### RECORDED INFORMATION
+ + + + +

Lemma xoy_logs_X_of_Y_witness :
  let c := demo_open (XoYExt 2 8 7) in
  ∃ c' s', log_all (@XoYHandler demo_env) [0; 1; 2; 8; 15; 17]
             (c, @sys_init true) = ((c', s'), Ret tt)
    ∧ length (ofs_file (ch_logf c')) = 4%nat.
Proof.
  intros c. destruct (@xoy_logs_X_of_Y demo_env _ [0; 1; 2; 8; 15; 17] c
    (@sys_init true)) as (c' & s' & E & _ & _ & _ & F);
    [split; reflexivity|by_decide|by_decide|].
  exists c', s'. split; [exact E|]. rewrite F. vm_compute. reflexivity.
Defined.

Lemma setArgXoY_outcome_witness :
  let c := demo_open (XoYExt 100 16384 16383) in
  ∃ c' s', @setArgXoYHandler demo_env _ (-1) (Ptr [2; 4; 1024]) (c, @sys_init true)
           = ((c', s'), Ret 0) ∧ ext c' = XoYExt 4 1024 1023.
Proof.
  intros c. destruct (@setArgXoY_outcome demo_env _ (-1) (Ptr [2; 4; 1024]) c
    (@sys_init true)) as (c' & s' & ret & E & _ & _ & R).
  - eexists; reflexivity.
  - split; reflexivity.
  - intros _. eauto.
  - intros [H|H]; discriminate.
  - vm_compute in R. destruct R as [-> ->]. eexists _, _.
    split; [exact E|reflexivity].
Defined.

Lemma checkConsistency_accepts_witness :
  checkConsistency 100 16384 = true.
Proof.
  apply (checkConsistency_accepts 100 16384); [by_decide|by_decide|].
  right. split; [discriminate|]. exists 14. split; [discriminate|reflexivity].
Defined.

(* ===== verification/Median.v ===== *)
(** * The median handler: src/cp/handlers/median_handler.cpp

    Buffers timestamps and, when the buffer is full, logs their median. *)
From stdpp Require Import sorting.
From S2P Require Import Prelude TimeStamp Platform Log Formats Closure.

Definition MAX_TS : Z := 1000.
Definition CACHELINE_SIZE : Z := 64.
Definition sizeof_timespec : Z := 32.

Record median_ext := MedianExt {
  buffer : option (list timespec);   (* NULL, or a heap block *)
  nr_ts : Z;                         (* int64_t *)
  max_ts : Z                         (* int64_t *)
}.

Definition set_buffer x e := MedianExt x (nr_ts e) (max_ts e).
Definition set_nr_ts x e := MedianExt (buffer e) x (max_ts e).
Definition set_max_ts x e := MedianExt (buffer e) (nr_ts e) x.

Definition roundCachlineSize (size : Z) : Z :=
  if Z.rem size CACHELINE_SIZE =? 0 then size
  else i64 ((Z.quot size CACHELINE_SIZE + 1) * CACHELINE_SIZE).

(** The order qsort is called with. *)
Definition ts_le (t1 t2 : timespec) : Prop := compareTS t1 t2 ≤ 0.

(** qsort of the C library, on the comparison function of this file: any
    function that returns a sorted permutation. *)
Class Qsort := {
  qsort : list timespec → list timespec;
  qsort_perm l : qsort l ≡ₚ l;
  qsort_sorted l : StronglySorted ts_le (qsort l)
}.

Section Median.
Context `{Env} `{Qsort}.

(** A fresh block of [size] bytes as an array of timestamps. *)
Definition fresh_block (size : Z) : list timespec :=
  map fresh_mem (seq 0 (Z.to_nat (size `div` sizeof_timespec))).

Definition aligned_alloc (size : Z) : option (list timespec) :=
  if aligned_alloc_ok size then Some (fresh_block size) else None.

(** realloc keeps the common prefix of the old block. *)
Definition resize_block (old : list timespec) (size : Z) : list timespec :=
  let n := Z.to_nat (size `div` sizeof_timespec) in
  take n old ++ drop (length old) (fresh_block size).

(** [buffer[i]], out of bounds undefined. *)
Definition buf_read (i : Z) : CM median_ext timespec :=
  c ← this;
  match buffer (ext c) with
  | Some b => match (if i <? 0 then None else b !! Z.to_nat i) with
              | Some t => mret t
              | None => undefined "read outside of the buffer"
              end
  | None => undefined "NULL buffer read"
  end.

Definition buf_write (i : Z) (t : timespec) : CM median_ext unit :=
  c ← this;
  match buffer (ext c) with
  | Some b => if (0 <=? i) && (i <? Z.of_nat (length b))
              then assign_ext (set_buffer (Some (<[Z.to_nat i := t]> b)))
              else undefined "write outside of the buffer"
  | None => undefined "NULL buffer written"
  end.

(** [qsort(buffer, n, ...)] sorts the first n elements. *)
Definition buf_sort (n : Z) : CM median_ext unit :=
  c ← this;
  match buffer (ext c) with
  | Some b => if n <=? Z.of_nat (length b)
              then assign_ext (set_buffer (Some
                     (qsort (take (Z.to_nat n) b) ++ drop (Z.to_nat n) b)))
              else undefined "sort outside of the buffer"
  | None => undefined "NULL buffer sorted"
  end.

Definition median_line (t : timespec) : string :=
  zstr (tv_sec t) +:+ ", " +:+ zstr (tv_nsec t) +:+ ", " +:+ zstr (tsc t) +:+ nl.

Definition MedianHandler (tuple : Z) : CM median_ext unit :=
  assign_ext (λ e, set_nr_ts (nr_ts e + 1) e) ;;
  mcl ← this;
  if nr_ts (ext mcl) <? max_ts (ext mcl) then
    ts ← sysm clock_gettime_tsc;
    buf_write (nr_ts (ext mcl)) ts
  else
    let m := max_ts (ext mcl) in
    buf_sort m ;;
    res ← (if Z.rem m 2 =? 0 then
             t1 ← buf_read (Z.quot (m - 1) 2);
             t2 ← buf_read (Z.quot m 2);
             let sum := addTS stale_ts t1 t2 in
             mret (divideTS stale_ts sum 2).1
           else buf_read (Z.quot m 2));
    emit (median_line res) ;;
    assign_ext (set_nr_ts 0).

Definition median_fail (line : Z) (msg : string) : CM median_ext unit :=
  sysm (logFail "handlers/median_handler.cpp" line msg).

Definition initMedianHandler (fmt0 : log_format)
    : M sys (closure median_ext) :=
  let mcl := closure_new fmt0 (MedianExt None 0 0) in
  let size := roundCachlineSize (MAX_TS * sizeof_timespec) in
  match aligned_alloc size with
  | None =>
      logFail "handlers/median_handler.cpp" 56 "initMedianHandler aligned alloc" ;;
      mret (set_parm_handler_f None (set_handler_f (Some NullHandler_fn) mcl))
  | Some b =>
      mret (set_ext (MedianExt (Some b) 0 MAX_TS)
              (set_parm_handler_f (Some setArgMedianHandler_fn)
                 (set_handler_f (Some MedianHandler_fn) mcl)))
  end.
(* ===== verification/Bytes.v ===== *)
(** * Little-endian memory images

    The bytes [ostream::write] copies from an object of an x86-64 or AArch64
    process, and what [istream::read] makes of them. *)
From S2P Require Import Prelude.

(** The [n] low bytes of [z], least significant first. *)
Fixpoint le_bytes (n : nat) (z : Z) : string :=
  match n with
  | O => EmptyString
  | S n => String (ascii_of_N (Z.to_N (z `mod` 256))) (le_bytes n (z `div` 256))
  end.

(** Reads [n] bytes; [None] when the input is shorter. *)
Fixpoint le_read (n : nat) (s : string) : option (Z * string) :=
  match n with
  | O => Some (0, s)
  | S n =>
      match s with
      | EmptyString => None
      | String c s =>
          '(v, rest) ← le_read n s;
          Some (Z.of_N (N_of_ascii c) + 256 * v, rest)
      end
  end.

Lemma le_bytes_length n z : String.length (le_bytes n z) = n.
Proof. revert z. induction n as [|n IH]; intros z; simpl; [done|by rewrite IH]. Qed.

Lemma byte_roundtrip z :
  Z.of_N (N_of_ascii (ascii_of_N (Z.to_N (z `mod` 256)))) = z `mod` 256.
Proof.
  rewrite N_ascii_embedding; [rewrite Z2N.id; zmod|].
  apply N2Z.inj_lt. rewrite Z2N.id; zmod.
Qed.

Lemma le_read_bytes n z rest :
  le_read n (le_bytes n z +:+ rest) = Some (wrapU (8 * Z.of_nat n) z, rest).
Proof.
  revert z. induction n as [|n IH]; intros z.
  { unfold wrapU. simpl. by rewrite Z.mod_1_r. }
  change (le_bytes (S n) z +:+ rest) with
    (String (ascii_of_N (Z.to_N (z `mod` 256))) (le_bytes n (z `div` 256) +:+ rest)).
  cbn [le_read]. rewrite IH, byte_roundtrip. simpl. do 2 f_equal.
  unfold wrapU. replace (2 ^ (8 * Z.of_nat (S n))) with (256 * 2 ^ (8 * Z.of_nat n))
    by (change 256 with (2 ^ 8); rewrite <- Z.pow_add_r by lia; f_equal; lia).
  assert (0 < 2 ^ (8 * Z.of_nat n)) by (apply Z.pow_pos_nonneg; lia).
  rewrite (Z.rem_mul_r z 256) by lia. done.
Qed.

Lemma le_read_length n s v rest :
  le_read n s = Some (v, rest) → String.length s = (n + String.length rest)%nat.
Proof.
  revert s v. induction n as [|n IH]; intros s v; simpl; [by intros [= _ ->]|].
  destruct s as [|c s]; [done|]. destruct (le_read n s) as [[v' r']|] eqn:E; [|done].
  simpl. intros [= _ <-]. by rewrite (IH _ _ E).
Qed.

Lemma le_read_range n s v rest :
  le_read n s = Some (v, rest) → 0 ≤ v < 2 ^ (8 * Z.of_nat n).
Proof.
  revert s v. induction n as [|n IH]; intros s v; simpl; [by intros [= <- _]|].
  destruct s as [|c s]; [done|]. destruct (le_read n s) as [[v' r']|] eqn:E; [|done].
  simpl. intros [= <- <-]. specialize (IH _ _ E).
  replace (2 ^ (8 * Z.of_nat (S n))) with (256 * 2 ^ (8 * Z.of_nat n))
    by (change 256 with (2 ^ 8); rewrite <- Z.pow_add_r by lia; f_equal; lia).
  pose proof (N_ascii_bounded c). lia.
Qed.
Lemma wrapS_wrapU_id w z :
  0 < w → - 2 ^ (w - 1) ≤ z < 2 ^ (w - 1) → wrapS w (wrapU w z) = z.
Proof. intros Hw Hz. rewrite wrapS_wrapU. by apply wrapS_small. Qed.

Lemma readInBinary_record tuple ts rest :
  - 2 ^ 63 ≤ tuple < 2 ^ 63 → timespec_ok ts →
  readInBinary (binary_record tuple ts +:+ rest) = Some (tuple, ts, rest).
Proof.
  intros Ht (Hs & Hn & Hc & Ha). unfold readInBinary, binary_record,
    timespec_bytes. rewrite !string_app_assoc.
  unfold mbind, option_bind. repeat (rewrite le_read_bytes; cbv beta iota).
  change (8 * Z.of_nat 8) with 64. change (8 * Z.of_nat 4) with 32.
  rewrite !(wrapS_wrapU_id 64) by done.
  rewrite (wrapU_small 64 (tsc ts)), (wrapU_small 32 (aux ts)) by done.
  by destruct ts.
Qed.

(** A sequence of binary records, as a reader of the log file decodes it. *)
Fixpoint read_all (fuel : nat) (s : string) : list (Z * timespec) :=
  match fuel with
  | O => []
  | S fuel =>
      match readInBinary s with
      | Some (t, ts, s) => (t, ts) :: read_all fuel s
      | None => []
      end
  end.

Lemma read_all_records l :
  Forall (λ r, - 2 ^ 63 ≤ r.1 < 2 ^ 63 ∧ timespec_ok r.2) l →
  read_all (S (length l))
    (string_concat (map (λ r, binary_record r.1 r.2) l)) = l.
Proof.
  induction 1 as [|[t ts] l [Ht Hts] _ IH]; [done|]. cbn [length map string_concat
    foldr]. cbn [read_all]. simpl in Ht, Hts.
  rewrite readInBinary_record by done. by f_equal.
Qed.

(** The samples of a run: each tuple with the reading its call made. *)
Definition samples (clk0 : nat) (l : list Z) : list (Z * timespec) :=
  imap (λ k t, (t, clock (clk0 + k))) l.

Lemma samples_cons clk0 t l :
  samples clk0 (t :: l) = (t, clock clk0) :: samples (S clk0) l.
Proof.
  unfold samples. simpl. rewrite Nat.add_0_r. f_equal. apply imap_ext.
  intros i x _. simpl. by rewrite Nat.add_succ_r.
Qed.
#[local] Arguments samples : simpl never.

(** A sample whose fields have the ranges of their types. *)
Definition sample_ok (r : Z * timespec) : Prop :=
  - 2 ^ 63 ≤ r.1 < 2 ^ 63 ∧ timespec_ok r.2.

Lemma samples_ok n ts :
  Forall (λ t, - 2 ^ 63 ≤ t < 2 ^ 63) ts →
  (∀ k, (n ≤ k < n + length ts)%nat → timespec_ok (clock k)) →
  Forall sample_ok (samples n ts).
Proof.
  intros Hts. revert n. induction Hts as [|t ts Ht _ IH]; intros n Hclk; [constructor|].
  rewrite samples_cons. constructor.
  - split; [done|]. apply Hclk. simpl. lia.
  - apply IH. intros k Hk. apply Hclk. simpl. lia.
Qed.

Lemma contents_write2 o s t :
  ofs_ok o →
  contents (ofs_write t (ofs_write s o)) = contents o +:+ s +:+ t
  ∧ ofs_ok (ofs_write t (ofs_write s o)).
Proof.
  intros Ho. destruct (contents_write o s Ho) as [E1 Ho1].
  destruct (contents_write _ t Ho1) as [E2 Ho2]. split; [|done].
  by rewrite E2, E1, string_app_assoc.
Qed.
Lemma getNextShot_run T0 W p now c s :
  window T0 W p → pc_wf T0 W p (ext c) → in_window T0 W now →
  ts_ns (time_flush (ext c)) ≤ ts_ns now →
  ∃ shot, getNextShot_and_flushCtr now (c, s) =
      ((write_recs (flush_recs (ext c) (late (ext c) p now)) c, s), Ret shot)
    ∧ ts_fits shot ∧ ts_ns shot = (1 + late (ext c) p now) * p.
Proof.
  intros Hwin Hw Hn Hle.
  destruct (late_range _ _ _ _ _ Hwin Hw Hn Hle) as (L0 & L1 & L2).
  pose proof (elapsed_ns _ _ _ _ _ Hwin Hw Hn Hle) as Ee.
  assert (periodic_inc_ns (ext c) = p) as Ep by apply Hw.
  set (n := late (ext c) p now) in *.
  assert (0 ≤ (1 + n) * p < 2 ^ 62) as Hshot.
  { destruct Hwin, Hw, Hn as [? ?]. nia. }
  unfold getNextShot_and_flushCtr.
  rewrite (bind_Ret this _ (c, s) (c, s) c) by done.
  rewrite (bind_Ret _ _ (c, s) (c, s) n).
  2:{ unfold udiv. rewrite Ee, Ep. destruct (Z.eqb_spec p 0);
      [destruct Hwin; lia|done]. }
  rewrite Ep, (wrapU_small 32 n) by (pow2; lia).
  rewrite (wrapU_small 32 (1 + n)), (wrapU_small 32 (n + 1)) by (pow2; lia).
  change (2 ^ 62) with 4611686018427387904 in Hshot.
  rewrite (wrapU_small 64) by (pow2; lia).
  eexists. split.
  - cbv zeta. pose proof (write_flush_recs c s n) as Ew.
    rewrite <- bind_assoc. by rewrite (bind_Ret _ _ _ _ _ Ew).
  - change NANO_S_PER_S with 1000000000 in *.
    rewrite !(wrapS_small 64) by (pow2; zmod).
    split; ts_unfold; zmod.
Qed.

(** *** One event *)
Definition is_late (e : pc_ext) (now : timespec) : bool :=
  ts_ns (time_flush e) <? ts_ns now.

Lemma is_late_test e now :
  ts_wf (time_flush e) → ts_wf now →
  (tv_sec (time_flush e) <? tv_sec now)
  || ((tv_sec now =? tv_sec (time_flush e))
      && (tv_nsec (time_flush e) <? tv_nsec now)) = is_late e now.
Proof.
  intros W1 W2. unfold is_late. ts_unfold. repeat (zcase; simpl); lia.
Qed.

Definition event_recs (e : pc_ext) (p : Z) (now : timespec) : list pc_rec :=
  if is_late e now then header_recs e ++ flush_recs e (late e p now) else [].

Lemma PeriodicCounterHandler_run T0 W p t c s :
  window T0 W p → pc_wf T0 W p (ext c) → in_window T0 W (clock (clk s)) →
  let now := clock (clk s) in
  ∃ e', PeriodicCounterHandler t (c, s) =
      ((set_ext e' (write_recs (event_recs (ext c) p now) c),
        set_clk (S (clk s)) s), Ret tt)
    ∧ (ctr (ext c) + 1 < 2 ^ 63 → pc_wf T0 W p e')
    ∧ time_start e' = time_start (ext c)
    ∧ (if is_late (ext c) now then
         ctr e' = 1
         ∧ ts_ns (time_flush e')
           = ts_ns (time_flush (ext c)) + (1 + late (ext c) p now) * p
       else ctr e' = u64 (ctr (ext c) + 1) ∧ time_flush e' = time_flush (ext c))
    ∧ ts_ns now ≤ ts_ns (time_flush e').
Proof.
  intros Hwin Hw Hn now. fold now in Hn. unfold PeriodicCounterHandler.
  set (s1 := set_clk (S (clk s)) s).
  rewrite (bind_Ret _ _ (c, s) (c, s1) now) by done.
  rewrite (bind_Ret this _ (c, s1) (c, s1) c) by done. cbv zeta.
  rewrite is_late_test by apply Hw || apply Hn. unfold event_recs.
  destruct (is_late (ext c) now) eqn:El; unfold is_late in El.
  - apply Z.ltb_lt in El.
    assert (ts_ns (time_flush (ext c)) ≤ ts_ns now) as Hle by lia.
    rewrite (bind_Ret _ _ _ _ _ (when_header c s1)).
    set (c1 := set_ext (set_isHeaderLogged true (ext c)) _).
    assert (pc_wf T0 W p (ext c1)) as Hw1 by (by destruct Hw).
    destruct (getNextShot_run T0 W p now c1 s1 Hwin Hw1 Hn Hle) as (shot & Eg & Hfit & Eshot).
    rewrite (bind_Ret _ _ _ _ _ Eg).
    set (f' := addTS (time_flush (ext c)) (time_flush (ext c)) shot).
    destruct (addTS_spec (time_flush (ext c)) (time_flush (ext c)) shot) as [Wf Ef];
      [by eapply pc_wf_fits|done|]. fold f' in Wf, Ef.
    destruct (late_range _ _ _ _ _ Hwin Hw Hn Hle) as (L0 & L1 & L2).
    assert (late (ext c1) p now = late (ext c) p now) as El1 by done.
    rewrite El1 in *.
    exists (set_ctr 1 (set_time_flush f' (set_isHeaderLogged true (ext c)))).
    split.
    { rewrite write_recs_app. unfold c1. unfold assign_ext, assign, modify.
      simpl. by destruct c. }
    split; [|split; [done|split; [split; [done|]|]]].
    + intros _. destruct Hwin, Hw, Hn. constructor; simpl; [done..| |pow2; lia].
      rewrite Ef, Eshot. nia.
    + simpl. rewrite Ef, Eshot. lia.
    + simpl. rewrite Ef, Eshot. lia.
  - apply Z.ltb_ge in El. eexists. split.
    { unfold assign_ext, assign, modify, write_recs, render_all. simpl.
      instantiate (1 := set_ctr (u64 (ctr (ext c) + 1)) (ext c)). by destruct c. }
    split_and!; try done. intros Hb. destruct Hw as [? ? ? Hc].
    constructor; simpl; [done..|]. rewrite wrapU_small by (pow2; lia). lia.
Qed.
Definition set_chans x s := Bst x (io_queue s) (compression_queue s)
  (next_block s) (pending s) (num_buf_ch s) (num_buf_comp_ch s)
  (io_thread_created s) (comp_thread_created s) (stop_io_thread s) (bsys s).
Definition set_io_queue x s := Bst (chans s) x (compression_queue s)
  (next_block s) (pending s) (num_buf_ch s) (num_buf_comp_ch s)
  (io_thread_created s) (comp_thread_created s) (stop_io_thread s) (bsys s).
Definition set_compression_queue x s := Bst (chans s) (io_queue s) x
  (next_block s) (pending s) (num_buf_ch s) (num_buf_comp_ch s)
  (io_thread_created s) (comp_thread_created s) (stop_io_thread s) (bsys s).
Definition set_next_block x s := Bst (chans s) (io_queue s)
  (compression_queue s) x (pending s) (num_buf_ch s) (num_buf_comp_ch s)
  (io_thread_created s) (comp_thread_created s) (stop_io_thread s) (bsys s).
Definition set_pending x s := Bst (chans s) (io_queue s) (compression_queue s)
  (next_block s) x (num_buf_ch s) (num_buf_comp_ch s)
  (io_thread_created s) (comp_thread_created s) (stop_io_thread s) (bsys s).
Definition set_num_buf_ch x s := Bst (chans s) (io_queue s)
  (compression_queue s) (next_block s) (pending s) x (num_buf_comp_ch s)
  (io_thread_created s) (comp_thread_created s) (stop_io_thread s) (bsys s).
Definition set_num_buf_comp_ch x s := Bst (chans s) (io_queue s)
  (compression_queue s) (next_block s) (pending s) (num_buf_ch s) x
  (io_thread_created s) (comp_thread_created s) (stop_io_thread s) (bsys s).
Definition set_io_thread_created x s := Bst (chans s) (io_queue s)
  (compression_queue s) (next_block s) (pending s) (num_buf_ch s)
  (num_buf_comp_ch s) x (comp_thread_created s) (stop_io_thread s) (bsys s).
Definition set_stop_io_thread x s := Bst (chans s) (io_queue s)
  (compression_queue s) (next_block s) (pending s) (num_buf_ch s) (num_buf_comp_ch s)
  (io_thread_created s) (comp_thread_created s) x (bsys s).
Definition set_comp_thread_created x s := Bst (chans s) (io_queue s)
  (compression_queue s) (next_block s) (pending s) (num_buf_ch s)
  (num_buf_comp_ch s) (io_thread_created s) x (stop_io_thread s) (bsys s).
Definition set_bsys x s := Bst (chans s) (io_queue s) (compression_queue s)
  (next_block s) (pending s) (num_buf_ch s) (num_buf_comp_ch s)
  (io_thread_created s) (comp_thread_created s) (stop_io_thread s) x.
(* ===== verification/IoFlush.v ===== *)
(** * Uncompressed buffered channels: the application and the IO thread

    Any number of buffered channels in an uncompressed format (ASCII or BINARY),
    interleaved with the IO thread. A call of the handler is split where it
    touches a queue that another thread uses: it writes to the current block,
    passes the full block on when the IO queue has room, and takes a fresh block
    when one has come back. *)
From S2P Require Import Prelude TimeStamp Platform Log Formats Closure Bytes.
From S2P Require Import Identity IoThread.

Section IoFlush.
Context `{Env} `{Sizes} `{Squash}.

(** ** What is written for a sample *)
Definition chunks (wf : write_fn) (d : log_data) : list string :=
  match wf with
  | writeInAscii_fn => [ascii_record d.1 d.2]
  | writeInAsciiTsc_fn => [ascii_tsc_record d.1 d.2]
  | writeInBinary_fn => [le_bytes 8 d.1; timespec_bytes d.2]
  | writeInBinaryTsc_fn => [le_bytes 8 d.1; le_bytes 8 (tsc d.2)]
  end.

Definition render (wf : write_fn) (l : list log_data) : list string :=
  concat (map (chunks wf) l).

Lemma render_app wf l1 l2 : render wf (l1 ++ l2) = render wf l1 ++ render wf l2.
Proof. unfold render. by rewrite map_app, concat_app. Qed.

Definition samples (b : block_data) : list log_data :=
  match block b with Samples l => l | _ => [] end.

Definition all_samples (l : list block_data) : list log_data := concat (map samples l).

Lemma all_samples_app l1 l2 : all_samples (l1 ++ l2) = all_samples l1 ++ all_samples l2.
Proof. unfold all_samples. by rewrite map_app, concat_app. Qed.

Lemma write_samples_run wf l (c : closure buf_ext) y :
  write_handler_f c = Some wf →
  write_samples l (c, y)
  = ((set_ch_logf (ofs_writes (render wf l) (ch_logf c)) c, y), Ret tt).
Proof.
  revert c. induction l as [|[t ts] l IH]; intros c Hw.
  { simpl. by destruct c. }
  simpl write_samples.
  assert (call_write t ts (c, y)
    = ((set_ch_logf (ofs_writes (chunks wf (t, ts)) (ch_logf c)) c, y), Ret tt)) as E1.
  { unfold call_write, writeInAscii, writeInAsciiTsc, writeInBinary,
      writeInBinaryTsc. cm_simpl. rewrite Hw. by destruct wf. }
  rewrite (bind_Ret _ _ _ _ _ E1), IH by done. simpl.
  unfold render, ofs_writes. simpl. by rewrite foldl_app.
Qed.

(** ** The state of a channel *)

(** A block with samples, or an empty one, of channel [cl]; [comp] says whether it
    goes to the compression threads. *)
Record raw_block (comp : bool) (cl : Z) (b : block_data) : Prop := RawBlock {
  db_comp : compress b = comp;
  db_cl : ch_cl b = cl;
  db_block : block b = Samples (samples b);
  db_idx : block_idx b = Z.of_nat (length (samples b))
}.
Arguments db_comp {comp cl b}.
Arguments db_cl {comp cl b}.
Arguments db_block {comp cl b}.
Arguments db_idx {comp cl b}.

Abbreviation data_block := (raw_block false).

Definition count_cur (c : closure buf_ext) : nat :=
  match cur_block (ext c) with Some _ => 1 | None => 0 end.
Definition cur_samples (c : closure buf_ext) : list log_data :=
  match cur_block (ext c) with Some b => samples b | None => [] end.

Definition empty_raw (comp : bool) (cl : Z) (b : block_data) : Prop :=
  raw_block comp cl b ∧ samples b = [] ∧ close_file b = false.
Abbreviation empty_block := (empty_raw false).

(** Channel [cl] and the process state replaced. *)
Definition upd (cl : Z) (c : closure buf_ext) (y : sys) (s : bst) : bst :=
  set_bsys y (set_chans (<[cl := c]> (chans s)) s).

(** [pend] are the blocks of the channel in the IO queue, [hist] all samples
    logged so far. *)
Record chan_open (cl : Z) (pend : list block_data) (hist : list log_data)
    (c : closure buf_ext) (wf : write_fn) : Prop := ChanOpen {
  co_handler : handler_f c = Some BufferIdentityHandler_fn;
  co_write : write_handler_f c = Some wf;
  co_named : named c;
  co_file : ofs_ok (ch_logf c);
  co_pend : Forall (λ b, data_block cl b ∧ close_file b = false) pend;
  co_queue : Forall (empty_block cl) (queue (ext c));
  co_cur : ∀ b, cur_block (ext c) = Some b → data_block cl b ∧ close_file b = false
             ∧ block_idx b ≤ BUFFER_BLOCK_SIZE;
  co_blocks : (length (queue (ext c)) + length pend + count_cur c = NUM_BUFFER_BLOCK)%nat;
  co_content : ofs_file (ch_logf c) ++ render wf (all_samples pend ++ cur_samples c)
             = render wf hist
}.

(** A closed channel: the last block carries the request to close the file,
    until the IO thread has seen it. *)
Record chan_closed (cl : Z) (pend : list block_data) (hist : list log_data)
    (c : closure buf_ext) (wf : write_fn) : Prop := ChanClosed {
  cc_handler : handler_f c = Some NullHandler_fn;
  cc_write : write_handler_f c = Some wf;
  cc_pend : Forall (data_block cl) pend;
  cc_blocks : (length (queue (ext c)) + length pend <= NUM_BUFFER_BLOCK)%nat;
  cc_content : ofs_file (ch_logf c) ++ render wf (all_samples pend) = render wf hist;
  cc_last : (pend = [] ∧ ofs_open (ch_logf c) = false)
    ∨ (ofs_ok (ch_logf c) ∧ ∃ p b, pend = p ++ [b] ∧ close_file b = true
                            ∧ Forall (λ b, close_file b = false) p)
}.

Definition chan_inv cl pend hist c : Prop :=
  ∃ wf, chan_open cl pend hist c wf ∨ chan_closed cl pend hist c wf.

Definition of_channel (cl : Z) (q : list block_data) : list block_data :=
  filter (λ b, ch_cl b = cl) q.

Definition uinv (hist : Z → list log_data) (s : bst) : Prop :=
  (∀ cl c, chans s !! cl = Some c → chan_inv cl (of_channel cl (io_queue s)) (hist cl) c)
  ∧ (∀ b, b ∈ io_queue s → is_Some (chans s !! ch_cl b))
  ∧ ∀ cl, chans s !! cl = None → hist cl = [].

+ + + + +

### THE PROBLEM
From the entries above, give again exactly the lines running from the line with "apply (checkConsistency_accepts 100" to the line with "(** The order qsort is called with. *)"; include both of those lines.

### RESULT FOR THIS EXERCISE
  apply (checkConsistency_accepts 100 16384); [by_decide|by_decide|].
  right. split; [discriminate|]. exists 14. split; [discriminate|reflexivity].
Defined.

(* ===== verification/Median.v ===== *)
(** * The median handler: src/cp/handlers/median_handler.cpp

    Buffers timestamps and, when the buffer is full, logs their median. *)
From stdpp Require Import sorting.
From S2P Require Import Prelude TimeStamp Platform Log Formats Closure.

Definition MAX_TS : Z := 1000.
Definition CACHELINE_SIZE : Z := 64.
Definition sizeof_timespec : Z := 32.

Record median_ext := MedianExt {
  buffer : option (list timespec);   (* NULL, or a heap block *)
  nr_ts : Z;                         (* int64_t *)
  max_ts : Z                         (* int64_t *)
}.

Definition set_buffer x e := MedianExt x (nr_ts e) (max_ts e).
Definition set_nr_ts x e := MedianExt (buffer e) x (max_ts e).
Definition set_max_ts x e := MedianExt (buffer e) (nr_ts e) x.

Definition roundCachlineSize (size : Z) : Z :=
  if Z.rem size CACHELINE_SIZE =? 0 then size
  else i64 ((Z.quot size CACHELINE_SIZE + 1) * CACHELINE_SIZE).

(** The order qsort is called with. *)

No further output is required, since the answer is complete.